In October of this year, Barry Sharpless, Carolyn Bertozzi, and Morten Meldal received the Nobel Prize for their collective work in click chemistry. As described by Dr. Sharpless in 2001, click chemistry is a term used to define reactions that seemingly snap together like a sort of molecular seatbelt. Dr. Sharpless drew inspiration from the aqueous chemistry of nature and sought to mimic the speed and single-product outcome of these reactions.
With this goal in mind, he decided to recreate these reactions using highly reactive molecules he described as “spring-loaded”. The first of these molecules was azides, which are known to be rich in energy and highly reactive, much like a spring.
Sharpless and Meldal discovered independently that these azides could react with copper catalysts to lock molecules together. The reactions were both high-yield and incredibly fast, making them a valuable tool for chemists everywhere.
Inspired by their work, Dr. Bertozzi questioned how this new science could be used to invent reactions that can occur in biological settings as complex as the human body. Her contribution was bioorthogonal reactions, which emphasize the importance of finding molecules that can ‘click’ with the right partners in a biological system.

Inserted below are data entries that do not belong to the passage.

(** C1: get_weather always returns a record, never raises: a success
    record with a non-empty report when the lower-cased, space-free
    city is one of hanoi, hànội, london, tokyo, and otherwise an error
    record whose non-empty message mentions the city as given. *)
Theorem get_weather_contract (city : string) :
  exists r, get_weather lower city = Return r /\
    ((city_normalized lower city ∈ recognized_keys /\
      r !! "status" = Some "success" /\
      (exists rep, r !! "report" = Some rep /\ rep <> ""))
     \/
     ((city_normalized lower city ∉ recognized_keys) /\
      r !! "status" = Some "error" /\
      (exists msg, r !! "error_message" = Some msg /\
                   msg <> "" /\ mentions msg city))).
Proof.
  destruct (mock_weather_db !! city_normalized lower city) as [r|] eqn:E.
  - exists r. split; [by apply get_weather_hit|]. left.
    by apply mock_weather_db_Some.
  - exists (error_record city). split; [by apply get_weather_miss|]. right.
    split; [by apply mock_weather_db_None|]. apply error_record_fields.
Qed.

(** C9: two cities with the same recognized normal form get the very
    same success record; with the same unrecognized normal form each
    gets the error record built from its own spelling, so the spelling
    shows only in the failure branch. *)
Theorem get_weather_normal_form (c1 c2 : string) :
  city_normalized lower c1 = city_normalized lower c2 ->
  (city_normalized lower c1 ∈ recognized_keys ->
     get_weather lower c1 = get_weather lower c2 /\
     exists r, get_weather lower c1 = Return r /\
               r !! "status" = Some "success") /\
  (city_normalized lower c1 ∉ recognized_keys ->
     get_weather lower c1 = Return (error_record c1) /\
     get_weather lower c2 = Return (error_record c2)).
Proof.
  intros Heq. split.
  - intros [r Hr]%recognized_lookup.
    rewrite (get_weather_hit c1 r Hr).
    rewrite Heq in Hr. rewrite (get_weather_hit c2 r Hr).
    split; [done|]. exists r. split; [done|].
    rewrite <- Heq in Hr. by apply mock_weather_db_Some in Hr as (_ & ? & _).
  - intros Hn.
    assert (mock_weather_db !! city_normalized lower c1 = None) as E.
    { destruct (mock_weather_db !! _) eqn:E; [|done].
      exfalso. apply Hn, recognized_lookup. eauto. }
    split; [by apply get_weather_miss|].
    apply get_weather_miss. by rewrite <- Heq.
Qed.

End ToolFacts.

Lemma get_weather_normal_form_witness :
  city_normalized lower_ascii "Hà Nội" = city_normalized lower_ascii "HàNội" /\
  city_normalized lower_ascii "Hà Nội" ∈ recognized_keys /\
  get_weather lower_ascii "Hà Nội" = get_weather lower_ascii "HàNội".
Proof.
  assert (city_normalized lower_ascii "Hà Nội"
          = city_normalized lower_ascii "HàNội") as E by (vm_compute; reflexivity).
  split; [exact E|].
  assert (city_normalized lower_ascii "Hà Nội" ∈ recognized_keys) as K.
  { replace (city_normalized lower_ascii "Hà Nội") with "hànội"
      by (vm_compute; reflexivity).
    unfold recognized_keys. set_solver. }
  split; [exact K|].
  exact (proj1 (proj1 (get_weather_normal_form lower_ascii "Hà Nội" "HàNội" E) K)).
Defined.

(** The examples of the specification, with the ASCII lower-casing. *)
Example get_weather_tokyo :
  match get_weather lower_ascii "Tokyo" with
  | Return r =>
      r !! "status" = Some "success" /\
      r !! "report" = Some "🌧️ Tokyo: Mưa nhẹ, 18°C" /\
      mentions "🌧️ Tokyo: Mưa nhẹ, 18°C" "Tokyo"
  | Raise _ => False
  end.
Proof.
  vm_compute get_weather. split_and!; [done|done|].
  by exists "🌧️ ", ": Mưa nhẹ, 18°C".
Qed.

Example get_weather_atlantis :
  match get_weather lower_ascii "Atlantis" with
  | Return r =>
      r !! "status" = Some "error" /\
      r !! "error_message"
        = Some "Xin lỗi, không có thông tin thời tiết cho 'Atlantis'."
  | Raise _ => False
  end.
Proof. vm_compute. split; reflexivity. Qed.

Example get_weather_spellings :
  (fun city => match get_weather lower_ascii city with
               | Return r => r !! "report"
               | Raise _ => None
               end) <$> ["Hà Nội"; "hà nội"; "HàNội"; "HANOI"]
  = [ Some "☀️ Hà Nội: Nắng đẹp, 25°C"; Some "☀️ Hà Nội: Nắng đẹp, 25°C";
      Some "☀️ Hà Nội: Nắng đẹp, 25°C"; Some "☀️ Hà Nội: Nắng đẹp, 25°C" ].
Proof. vm_compute. reflexivity. Qed.

(** C10: say_hello greets a non-empty name by name and falls back to the
    generic greeting for a missing or empty name; say_goodbye is one
    fixed text. *)
Theorem say_hello_say_goodbye (c : ascii) (rest : string) :
  say_hello (Some (String c rest)) = "👋 Xin chào, " ++ String c rest ++ "!" /\
  say_hello None = "👋 Xin chào!" /\
  say_hello (Some "") = "👋 Xin chào!" /\
  forall u, say_goodbye u = "👋 Tạm biệt! Chúc bạn một ngày tốt lành! ✨".
Proof. repeat split. Qed.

This proved to be a complex task because elaborate reactions constantly occur within biological settings and choosing the right elements to come together in this sea of complex materials is difficult.
Furthermore, the copper catalysts in the previous model could cause damage to cells. To remedy this, Bertozzi came up with the idea of using strained alkynes. As the name implies, these molecules are under a lot of stress, or ring strain, making them highly reactive and seemingly ready to pop. Eventually, her team came across cyclooctyne, which can conduct click chemistry without a copper catalyst due to the immense strain on its rings. Much like a student rushing out of their last class before Thanksgiving break, when this tremendous stress is released, the reaction takes place very quickly.
The possible uses for click chemistry are seemingly endless. Advancements in this field could mean anything from imaging probes in biological molecules that could help us spot cancers to the manufacturing of new medicinal molecules.